| Work to complete |
Beginning with the first line of the material, set down each line exactly as written, up to and including the line with "Proof. induction s as".

| Input material |

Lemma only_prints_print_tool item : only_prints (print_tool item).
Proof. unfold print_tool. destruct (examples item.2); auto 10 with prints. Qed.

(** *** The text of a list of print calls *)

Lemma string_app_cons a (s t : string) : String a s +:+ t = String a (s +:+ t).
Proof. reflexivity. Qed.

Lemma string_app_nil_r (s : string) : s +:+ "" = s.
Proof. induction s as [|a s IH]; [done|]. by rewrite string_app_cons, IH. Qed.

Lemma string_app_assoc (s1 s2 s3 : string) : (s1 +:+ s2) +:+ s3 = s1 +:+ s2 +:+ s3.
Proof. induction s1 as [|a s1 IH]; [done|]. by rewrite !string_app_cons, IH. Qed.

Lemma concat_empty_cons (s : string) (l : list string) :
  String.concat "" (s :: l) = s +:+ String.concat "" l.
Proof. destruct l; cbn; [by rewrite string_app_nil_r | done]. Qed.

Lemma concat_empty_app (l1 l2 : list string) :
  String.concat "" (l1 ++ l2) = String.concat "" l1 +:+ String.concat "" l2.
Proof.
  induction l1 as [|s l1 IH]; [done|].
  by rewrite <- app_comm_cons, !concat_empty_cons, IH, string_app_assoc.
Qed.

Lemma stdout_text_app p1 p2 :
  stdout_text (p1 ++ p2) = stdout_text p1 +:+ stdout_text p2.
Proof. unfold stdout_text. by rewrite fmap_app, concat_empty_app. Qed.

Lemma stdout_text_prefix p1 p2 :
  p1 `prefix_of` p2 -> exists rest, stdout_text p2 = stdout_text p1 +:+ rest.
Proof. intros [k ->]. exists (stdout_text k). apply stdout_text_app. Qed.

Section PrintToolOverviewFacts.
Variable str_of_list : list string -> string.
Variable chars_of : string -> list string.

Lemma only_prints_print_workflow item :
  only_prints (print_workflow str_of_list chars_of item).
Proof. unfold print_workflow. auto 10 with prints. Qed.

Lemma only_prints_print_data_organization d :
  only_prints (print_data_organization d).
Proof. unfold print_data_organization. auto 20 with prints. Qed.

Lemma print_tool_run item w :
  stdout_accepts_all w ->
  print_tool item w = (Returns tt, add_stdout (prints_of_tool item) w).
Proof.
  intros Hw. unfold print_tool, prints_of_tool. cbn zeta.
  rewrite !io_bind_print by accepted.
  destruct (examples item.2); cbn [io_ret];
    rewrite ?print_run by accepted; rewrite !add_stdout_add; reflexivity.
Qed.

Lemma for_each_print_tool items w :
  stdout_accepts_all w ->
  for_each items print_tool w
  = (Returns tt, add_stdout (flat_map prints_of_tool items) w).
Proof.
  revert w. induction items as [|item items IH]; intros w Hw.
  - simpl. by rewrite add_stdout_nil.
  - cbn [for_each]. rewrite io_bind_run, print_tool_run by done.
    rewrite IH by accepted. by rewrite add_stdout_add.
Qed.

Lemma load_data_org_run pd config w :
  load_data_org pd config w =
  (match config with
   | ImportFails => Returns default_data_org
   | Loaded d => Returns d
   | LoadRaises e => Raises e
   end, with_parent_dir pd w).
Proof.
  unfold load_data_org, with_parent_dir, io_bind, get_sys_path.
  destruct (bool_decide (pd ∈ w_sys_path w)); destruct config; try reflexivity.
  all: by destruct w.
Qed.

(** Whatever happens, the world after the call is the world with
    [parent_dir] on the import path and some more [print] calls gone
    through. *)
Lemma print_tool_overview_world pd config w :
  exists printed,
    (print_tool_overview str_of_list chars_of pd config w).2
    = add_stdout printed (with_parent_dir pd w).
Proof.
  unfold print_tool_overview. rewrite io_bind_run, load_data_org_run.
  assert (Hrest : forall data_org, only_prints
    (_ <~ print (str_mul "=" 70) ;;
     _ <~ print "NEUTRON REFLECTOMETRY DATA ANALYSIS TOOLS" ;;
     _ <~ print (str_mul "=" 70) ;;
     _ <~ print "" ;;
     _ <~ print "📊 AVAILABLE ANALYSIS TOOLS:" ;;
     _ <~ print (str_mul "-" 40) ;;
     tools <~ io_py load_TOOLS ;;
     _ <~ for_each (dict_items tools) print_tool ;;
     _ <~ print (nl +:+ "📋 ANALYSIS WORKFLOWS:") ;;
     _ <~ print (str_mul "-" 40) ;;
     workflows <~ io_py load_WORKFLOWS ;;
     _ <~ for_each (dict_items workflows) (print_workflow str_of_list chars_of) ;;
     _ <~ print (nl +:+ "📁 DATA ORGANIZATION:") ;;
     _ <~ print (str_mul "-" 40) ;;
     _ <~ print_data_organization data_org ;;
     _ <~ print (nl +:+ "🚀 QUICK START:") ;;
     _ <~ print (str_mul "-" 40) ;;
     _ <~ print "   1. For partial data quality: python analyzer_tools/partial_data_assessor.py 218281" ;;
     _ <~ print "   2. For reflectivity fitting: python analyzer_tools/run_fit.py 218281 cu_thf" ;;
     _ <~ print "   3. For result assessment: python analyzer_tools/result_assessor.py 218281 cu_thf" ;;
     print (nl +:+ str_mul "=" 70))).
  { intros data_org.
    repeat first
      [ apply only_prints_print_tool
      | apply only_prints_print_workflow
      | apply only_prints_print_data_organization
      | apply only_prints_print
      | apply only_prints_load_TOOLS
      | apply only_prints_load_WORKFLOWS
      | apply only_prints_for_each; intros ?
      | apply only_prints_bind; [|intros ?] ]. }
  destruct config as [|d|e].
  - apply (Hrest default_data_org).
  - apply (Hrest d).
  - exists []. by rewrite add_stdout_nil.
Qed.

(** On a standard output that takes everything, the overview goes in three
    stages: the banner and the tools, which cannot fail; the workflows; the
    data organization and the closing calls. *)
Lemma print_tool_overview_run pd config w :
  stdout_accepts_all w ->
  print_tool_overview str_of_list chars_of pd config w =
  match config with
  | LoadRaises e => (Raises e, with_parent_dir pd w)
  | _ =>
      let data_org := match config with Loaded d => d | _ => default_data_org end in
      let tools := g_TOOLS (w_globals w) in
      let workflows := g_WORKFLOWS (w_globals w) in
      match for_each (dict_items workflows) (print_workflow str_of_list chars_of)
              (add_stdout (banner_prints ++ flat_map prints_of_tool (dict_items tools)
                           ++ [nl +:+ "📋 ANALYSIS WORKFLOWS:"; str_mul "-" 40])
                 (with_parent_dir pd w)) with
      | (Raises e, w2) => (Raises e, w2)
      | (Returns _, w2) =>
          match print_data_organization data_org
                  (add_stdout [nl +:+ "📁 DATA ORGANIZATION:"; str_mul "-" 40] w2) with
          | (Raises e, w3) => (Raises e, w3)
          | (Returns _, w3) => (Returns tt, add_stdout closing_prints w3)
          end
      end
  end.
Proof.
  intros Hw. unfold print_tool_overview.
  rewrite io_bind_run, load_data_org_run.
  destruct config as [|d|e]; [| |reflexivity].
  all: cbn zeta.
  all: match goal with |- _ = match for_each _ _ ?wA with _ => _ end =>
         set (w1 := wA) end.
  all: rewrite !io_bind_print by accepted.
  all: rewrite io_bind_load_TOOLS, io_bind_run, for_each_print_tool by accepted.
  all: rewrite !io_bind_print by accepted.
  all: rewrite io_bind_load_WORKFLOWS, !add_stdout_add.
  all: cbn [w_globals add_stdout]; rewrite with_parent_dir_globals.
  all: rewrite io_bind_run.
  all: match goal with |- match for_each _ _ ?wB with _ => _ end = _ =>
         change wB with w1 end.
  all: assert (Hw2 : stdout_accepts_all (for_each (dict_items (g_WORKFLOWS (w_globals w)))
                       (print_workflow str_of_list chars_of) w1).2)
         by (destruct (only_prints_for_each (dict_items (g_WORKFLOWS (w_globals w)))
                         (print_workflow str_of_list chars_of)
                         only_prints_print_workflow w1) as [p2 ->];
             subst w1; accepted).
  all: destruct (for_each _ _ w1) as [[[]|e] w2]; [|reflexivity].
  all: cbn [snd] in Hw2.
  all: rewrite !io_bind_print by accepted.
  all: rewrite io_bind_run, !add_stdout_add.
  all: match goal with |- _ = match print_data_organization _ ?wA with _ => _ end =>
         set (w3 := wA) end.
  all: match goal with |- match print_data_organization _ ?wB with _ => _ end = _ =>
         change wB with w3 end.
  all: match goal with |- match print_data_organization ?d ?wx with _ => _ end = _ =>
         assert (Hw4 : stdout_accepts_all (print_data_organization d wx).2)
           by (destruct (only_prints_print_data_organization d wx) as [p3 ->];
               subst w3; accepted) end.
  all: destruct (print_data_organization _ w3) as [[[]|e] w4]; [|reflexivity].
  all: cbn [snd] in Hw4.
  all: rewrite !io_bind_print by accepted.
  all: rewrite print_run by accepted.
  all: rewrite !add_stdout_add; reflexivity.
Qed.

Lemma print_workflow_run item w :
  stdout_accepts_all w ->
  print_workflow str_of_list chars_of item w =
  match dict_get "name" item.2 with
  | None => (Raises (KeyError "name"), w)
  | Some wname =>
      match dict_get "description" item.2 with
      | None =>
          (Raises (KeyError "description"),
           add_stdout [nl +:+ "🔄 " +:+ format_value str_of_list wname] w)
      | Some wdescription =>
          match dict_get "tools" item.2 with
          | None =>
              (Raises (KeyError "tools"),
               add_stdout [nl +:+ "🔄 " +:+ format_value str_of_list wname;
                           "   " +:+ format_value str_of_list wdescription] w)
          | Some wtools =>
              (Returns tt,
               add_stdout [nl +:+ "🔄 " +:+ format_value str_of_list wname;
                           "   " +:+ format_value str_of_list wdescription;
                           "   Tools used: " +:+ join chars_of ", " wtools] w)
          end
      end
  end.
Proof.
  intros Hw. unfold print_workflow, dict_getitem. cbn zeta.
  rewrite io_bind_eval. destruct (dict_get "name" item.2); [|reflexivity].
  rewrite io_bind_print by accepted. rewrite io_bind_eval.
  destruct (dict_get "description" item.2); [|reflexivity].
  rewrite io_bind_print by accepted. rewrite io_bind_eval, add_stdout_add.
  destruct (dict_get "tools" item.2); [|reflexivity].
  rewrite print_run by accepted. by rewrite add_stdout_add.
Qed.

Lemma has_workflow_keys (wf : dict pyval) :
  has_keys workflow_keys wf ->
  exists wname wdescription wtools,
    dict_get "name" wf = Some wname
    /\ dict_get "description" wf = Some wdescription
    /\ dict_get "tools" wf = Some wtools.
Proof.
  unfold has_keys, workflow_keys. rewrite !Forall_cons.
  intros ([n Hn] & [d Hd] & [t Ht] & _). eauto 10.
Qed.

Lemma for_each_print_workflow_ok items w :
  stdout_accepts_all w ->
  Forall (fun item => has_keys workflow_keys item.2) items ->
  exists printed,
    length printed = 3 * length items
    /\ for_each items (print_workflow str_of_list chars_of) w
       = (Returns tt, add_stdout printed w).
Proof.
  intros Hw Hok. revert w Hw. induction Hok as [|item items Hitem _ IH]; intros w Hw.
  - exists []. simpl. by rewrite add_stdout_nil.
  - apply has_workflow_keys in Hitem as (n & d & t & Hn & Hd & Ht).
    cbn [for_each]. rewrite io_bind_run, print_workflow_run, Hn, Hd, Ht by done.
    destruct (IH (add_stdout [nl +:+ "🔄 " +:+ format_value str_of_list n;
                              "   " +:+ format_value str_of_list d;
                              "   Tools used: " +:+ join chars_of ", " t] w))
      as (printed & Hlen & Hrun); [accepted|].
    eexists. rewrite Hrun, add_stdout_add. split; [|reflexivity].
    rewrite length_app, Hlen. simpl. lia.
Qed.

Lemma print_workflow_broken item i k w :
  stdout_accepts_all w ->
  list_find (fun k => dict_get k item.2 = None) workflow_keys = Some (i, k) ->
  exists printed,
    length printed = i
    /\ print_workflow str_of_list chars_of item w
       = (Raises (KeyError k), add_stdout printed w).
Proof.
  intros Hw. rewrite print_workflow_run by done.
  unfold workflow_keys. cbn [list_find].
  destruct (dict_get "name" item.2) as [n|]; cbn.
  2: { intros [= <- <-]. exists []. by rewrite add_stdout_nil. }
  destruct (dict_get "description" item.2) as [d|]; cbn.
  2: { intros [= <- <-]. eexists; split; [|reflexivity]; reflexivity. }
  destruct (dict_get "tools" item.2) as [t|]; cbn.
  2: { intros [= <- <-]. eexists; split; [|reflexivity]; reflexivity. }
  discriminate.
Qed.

| Output below |
Lemma only_prints_print_tool item : only_prints (print_tool item).
Proof. unfold print_tool. destruct (examples item.2); auto 10 with prints. Qed.

(** *** The text of a list of print calls *)

Lemma string_app_cons a (s t : string) : String a s +:+ t = String a (s +:+ t).
Proof. reflexivity. Qed.

Lemma string_app_nil_r (s : string) : s +:+ "" = s.
Proof. induction s as [|a s IH]; [done|]. by rewrite string_app_cons, IH. Qed.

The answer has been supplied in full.